People with low vitamin D levels may have a higher risk of developing the nerve disease multiple sclerosis (MS).

MS is believed to result from the body's own immune system attacking nerve cells' protective coating, or myelin sheath. The resulting damage can affect vision, hearing, memory, balance and mobility.

In a recent study, researchers with the Harvard School of Public Health in Boston looked for MS cases among seven million U.S. Army and Navy personnel who had blood samples stored in a special repository. Blood samples from 257 people who developed MS were compared with those from personnel who did not have the disease.

The results indicate MS risk decreases with increasing levels of vitamin D in the blood. Among white people, for example, individuals in the top fifth of vitamin D concentration had a 62 per cent lower risk of developing MS than individuals in the lowest fifth of vitamin D concentration.
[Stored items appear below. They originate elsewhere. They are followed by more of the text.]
(* ===== verification/Rng.v ===== *)
(** Deterministic random streams (crates/orch-core/src/rng.rs).  The stream
    cipher (rand_chacha) and the hash (blake3) are third-party code: they are
    the interfaces [ChaCha12] and [Blake3] below, with the documented ranges
    of their results as laws.  The module derives every seed from a hash
    input; the theorems show that no two streams share a hash input. *)
From S2P Require Import Prelude Float64 Types.
Local Open Scope string_scope.
Local Open Scope list_scope.

Definition STREAM_SEED_LEN : nat := 32.

(** ** Interfaces of the third-party crates *)

(** [blake3 m] is the digest, 32 bytes, after hashing the bytes [m], in any
    number of [update] calls. *)
Class Blake3 := {
  blake3 : list N -> list N;
  blake3_length : forall m, length (blake3 m) = STREAM_SEED_LEN;
  blake3_bytes : forall m, Forall (fun b => b < 256)%N (blake3 m)
}.

Class ChaCha12 := {
  ChaCha12Rng : Type;
  chacha_from_seed : list N -> ChaCha12Rng;
  chacha_next_u32 : ChaCha12Rng -> N * ChaCha12Rng;
  chacha_next_u64 : ChaCha12Rng -> N * ChaCha12Rng;
  chacha_u32_bound : forall g, ((chacha_next_u32 g).1 <= u32_max)%N;
  chacha_u64_bound : forall g, ((chacha_next_u64 g).1 <= u64_max)%N
}.

(** ** Bytes *)

(** [to_le_bytes] of an [n]-byte integer. *)
Fixpoint le_bytes (n : nat) (v : N) : list N :=
  match n with
  | O => []
  | S n' => (v mod 256)%N :: le_bytes n' (v / 256)
  end.

Definition bytes_of_string (s : string) : list N := Ascii.N_of_ascii <$> String.list_ascii_of_string s.

Lemma le_bytes_length n v : length (le_bytes n v) = n.
Proof. revert v. induction n as [|n IH]; intros v; cbn; [done|]. by rewrite IH. Qed.

Lemma le_bytes_inj n v w : (v < 256 ^ N.of_nat n)%N -> (w < 256 ^ N.of_nat n)%N ->
  le_bytes n v = le_bytes n w -> v = w.
Proof.
  revert v w. induction n as [|n IH]; intros v w Hv Hw; [cbn in *; lia|].
  rewrite Nat2N.inj_succ, N.pow_succ_r' in Hv, Hw. cbn [le_bytes]. intros [= Hm Hd].
  apply IH in Hd; [|apply N.Div0.div_lt_upper_bound; lia..].
  rewrite (N.div_mod' v 256), (N.div_mod' w 256). lia.
Qed.

Lemma le_bytes_u64_inj v w : (v <= u64_max)%N -> (w <= u64_max)%N ->
  le_bytes 8 v = le_bytes 8 w -> v = w.
Proof. intros Hv Hw. apply le_bytes_inj; unfold u64_max in *; cbn; lia. Qed.

Lemma le_bytes_u32_inj v w : (v <= u32_max)%N -> (w <= u32_max)%N ->
  le_bytes 4 v = le_bytes 4 w -> v = w.
Proof. intros Hv Hw. apply le_bytes_inj; unfold u32_max in *; cbn; lia. Qed.

(** ** Purposes and streams *)

Inductive RngPurpose := Selection | Synth | Misc | Boot | Entropy.

Global Instance RngPurpose_eq_dec : EqDecision RngPurpose.
Proof. solve_decision. Defined.

Definition tag (p : RngPurpose) : list N :=
  bytes_of_string
    match p with
    | Selection => "selection"
    | Synth => "synth"
    | Misc => "misc"
    | Boot => "boot"
    | Entropy => "entropy"
    end.

Record StreamSpec := mkStreamSpec {
  spec_seed : N;
  spec_purpose : RngPurpose;
  spec_batch_seq : N
}.

(** What [derive_stream_seed] feeds the hasher. *)
Definition stream_preimage (seed : N) (purpose : RngPurpose) (batch_seq : N) : list N :=
  le_bytes 8 seed ++ tag purpose ++ le_bytes 8 batch_seq.

Section Rng.
Context `{Blake3, ChaCha12}.

Definition derive_stream_seed (seed : N) (purpose : RngPurpose) (batch_seq : N) : list N :=
  blake3 (stream_preimage seed purpose batch_seq).

Record DeterministicRng := mkDeterministicRng {
  rng_spec : StreamSpec;
  rng_inner : ChaCha12Rng;
  rng_draws : N
}.

Definition from_spec (spec : StreamSpec) : DeterministicRng :=
  mkDeterministicRng spec
    (chacha_from_seed (derive_stream_seed (spec_seed spec) (spec_purpose spec) (spec_batch_seq spec))) 0.
Definition Rng_new (seed : N) (purpose : RngPurpose) (batch_seq : N) : DeterministicRng :=
  from_spec (mkStreamSpec seed purpose batch_seq).
Definition rng_selection (seed batch_seq : N) : DeterministicRng := Rng_new seed Selection batch_seq.
Definition rng_synth (seed batch_seq : N) : DeterministicRng := Rng_new seed Synth batch_seq.
Definition rng_misc (seed batch_seq : N) : DeterministicRng := Rng_new seed Misc batch_seq.

(** Counting a draw panics on overflow. *)
Definition bump_draws {E} : st DeterministicRng E unit := fun r =>
  match checked_add u64_max (rng_draws r) 1 with
  | Some draws => (Ok tt, mkDeterministicRng (rng_spec r) (rng_inner r) draws)
  | None => (Panic, r)
  end.

Definition draw {E} (f : ChaCha12Rng -> N * ChaCha12Rng) : st DeterministicRng E N := fun r =>
  let '(value, inner) := f (rng_inner r) in
  (_ ← bump_draws; mret value) (mkDeterministicRng (rng_spec r) inner (rng_draws r)).

Definition next_u32 {E} : st DeterministicRng E N := draw chacha_next_u32.
Definition next_u64 {E} : st DeterministicRng E N := draw chacha_next_u64.

(** [1.0 / ((1u64 << 53) as f64)] *)
Definition SCALE : f64 := f64_div f64_one (f64_of_N (N.shiftl 1 53)).

Definition next_unit_f64 {E} : st DeterministicRng E f64 :=
  v ← next_u64;
  mret (f64_mul (f64_of_N (N.shiftr v 11)) SCALE).

Definition derive_synth_request_seed {E} (experiment_seed batch_seq : N) : res E N :=
  (next_u64 (rng_synth experiment_seed batch_seq)).1.

Definition derive_boot_entropy_seed (experiment_seed : N) : list N :=
  derive_stream_seed experiment_seed Boot 0.

(** What [derive_job_entropy_seed] feeds the second hasher. *)
Definition job_preimage (experiment_seed batch_seq job_idx : N) : list N :=
  derive_stream_seed experiment_seed Entropy batch_seq ++ le_bytes 4 job_idx.

Definition derive_job_entropy_seed (experiment_seed batch_seq job_idx : N) : list N :=
  blake3 (job_preimage experiment_seed batch_seq job_idx).

(** ** Draws *)

Lemma draw_run {E} f (r : DeterministicRng) :
  draw (E:=E) f r =
  if decide (rng_draws r + 1 <= u64_max)%N
  then (Ok (f (rng_inner r)).1, mkDeterministicRng (rng_spec r) (f (rng_inner r)).2 (rng_draws r + 1)%N)
  else (Panic, mkDeterministicRng (rng_spec r) (f (rng_inner r)).2 (rng_draws r)).
Proof.
  unfold draw. destruct (f (rng_inner r)) as [v g] eqn:E1. rewrite st_bind_run. unfold bump_draws, checked_add.
  cbn. by case_decide.
Qed.

(** A unit draw takes one value of the stream. *)
Lemma next_unit_f64_run {E} (r : DeterministicRng) : (rng_draws r + 1 <= u64_max)%N ->
  next_unit_f64 (E:=E) r =
  (Ok (f64_mul (f64_of_N (N.shiftr (chacha_next_u64 (rng_inner r)).1 11)) SCALE),
   mkDeterministicRng (rng_spec r) (chacha_next_u64 (rng_inner r)).2 (rng_draws r + 1)%N).
Proof.
  intros Hd. unfold next_unit_f64, next_u64. rewrite st_bind_run, draw_run.
  by rewrite decide_True by done.
Qed.

Lemma next_unit_f64_cases {E} (r : DeterministicRng) :
  (exists u r', next_unit_f64 (E:=E) r = (Ok u, r') /\ rng_draws r' = (rng_draws r + 1)%N /\
     rng_spec r' = rng_spec r) \/
  (u64_max < rng_draws r + 1)%N /\ (next_unit_f64 (E:=E) r).1 = Panic.
Proof.
  destruct (decide (rng_draws r + 1 <= u64_max)%N) as [Hd|Hd].
  - left. rewrite next_unit_f64_run by done. eauto.
  - right. split; [lia|]. unfold next_unit_f64, next_u64. rewrite st_bind_run, draw_run.
    by rewrite decide_False by done.
Qed.
End Rng.

(** ** Separation of streams *)

Lemma tag_eq_length p q : length (tag p) = length (tag q) -> tag p = tag q -> p = q.
Proof. destruct p, q; cbn; done. Qed.

Lemma stream_preimage_inj s p b s' p' b' :
  (s <= u64_max)%N -> (b <= u64_max)%N -> (s' <= u64_max)%N -> (b' <= u64_max)%N ->
  stream_preimage s p b = stream_preimage s' p' b' -> s = s' /\ p = p' /\ b = b'.
Proof.
  intros Hs Hb Hs' Hb' Heq. unfold stream_preimage in Heq.
  assert (length (tag p) = length (tag p')) as Hl.
  { apply (f_equal length) in Heq. rewrite !length_app, !le_bytes_length in Heq. lia. }
  apply app_inj_1 in Heq as [H1 Heq]; [|by rewrite !le_bytes_length].
  apply app_inj_1 in Heq as [H2 H3]; [|done].
  split; [by apply le_bytes_u64_inj|]. split; [by apply tag_eq_length|by apply le_bytes_u64_inj].
Qed.

(** Streams never share a hash input: two substreams have the same
    preimage only for the same experiment seed, purpose and batch, so a
    collision of stream seeds is a collision of the hash; the job-entropy
    preimage is never the preimage of any substream, and two jobs of a batch
    have different preimages. *)
Theorem stream_seeds_separated `{Blake3} (s b s' b' : N) (p p' : RngPurpose) (j j' : N) :
  (s <= u64_max)%N -> (b <= u64_max)%N -> (s' <= u64_max)%N -> (b' <= u64_max)%N ->
  (j <= u32_max)%N -> (j' <= u32_max)%N ->
  (stream_preimage s p b = stream_preimage s' p' b' <-> s = s' /\ p = p' /\ b = b') /\
  (derive_stream_seed s p b = derive_stream_seed s' p' b' ->
     (s, p, b) = (s', p', b') \/
     exists m m', m <> m' /\ blake3 m = blake3 m') /\
  job_preimage s b j <> stream_preimage s' p' b' /\
  (job_preimage s b j = job_preimage s b j' -> j = j').
Proof.
  intros Hs Hb Hs' Hb' Hj Hj'. split_and!.
  - split; [by apply stream_preimage_inj|]. by intros (-> & -> & ->).
  - intros Heq. destruct (decide (stream_preimage s p b = stream_preimage s' p' b')) as [Hp|Hp].
    + left. by apply stream_preimage_inj in Hp as (-> & -> & ->).
    + right. by exists (stream_preimage s p b), (stream_preimage s' p' b').
  - intros Heq%(f_equal length). unfold job_preimage, derive_stream_seed, stream_preimage in Heq.
    rewrite !length_app, !le_bytes_length, blake3_length in Heq. unfold STREAM_SEED_LEN in Heq.
    destruct p'; cbn in Heq; lia.
  - intros Heq. unfold job_preimage in Heq. apply app_inv_head in Heq. by apply le_bytes_u32_inj.
Qed.

(** A concrete instance of the interfaces, to evaluate the code. *)
Definition toy_digest (m : list N) : list N := (fun b => b mod 256)%N <$> resize STREAM_SEED_LEN 0%N (reverse m).

Lemma toy_digest_length m : length (toy_digest m) = STREAM_SEED_LEN.
Proof. unfold toy_digest. by rewrite length_fmap, length_resize. Qed.

Lemma toy_digest_bytes m : Forall (fun b => b < 256)%N (toy_digest m).
Proof. apply Forall_fmap, Forall_true. intros b. cbn. by apply N.mod_lt. Qed.

Definition toy_blake3 : Blake3 :=
  {| blake3 := toy_digest; blake3_length := toy_digest_length; blake3_bytes := toy_digest_bytes |}.

Definition toy_next (modulus mult g : N) : N * N := ((g * mult mod modulus)%N, (g + 1)%N).

Lemma toy_next_bound modulus mult g : (0 < modulus)%N -> ((toy_next modulus mult g).1 <= modulus - 1)%N.
Proof. intros Hm. cbn. pose proof (N.mod_lt (g * mult) modulus). lia. Qed.

Definition toy_chacha : ChaCha12 :=
  {| ChaCha12Rng := N;
     chacha_from_seed := fun seed => foldr N.add 0%N seed;
     chacha_next_u32 := toy_next (u32_max + 1) 2654435761;
     chacha_next_u64 := toy_next (u64_max + 1) 11400714819323198485;
     chacha_u32_bound := fun g => toy_next_bound (u32_max + 1) _ g eq_refl;
     chacha_u64_bound := fun g => toy_next_bound (u64_max + 1) _ g eq_refl |}.

Lemma stream_seeds_separated_witness :
  @derive_stream_seed toy_blake3 7 Boot 0 <> @derive_stream_seed toy_blake3 7 Misc 0 /\
  stream_preimage 7 Boot 0 <> stream_preimage 7 Misc 0.
Proof.
  split; [vm_compute; discriminate|]. intros Heq.
  destruct (@stream_seeds_separated toy_blake3 7 0 7 0 Boot Misc 1 2) as [H _];
    [vm_compute; discriminate..|].
  apply H in Heq as (_ & Heq & _). discriminate Heq.
Defined.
Vitamin D is found in foods such as fortified milk and fatty fish, and is also made in the skin after exposure to sunlight.

"The results imply that people with higher vitamin D levels have a lower risk of developing MS," says Dr. Alberto Ascherio, the study's senior author.

"There are two explanations," Ascherio says. "One is that having high vitamin D levels truly protects you from MS – so you're protected by the vitamin D itself. The alternative is the vitamin D level is the marker for something else. Perhaps the most important concern is light exposure itself: It's possible sunlight has some effects that go beyond production of vitamin D, in which case if you took vitamin D in the form of supplements, perhaps you wouldn't be as protected as by exposing yourself to sunlight directly."

Because of this uncertainty, Ascherio says more research is needed before broad recommendations can be made about whether vitamin D levels should be increased, and how they should be increased.